WORK INSTRUCTION -
Work out how many lines of this material hold the word "AttitudeSettingsData". Write only that number.

DATA -
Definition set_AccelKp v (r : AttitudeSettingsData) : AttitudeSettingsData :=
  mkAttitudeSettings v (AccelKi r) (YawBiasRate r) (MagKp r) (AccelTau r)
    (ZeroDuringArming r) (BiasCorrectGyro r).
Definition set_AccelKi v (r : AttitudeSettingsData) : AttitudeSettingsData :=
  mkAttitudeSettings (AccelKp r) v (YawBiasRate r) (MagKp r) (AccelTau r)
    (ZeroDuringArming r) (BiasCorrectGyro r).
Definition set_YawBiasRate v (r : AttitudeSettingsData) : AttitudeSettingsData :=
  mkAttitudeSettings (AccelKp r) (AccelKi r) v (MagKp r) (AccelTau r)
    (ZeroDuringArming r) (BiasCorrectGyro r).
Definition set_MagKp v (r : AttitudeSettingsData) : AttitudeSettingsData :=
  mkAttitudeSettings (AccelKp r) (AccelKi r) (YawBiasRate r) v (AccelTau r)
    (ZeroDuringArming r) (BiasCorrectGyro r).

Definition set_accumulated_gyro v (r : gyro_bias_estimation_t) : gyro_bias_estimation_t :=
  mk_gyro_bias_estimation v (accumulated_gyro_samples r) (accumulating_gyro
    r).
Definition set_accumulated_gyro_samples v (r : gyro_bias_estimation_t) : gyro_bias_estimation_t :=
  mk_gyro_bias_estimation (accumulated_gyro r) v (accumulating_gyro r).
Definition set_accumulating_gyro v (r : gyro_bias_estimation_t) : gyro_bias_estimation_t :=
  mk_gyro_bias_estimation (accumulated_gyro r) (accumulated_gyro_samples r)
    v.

SOLUTION TO THE EXERCISE -
4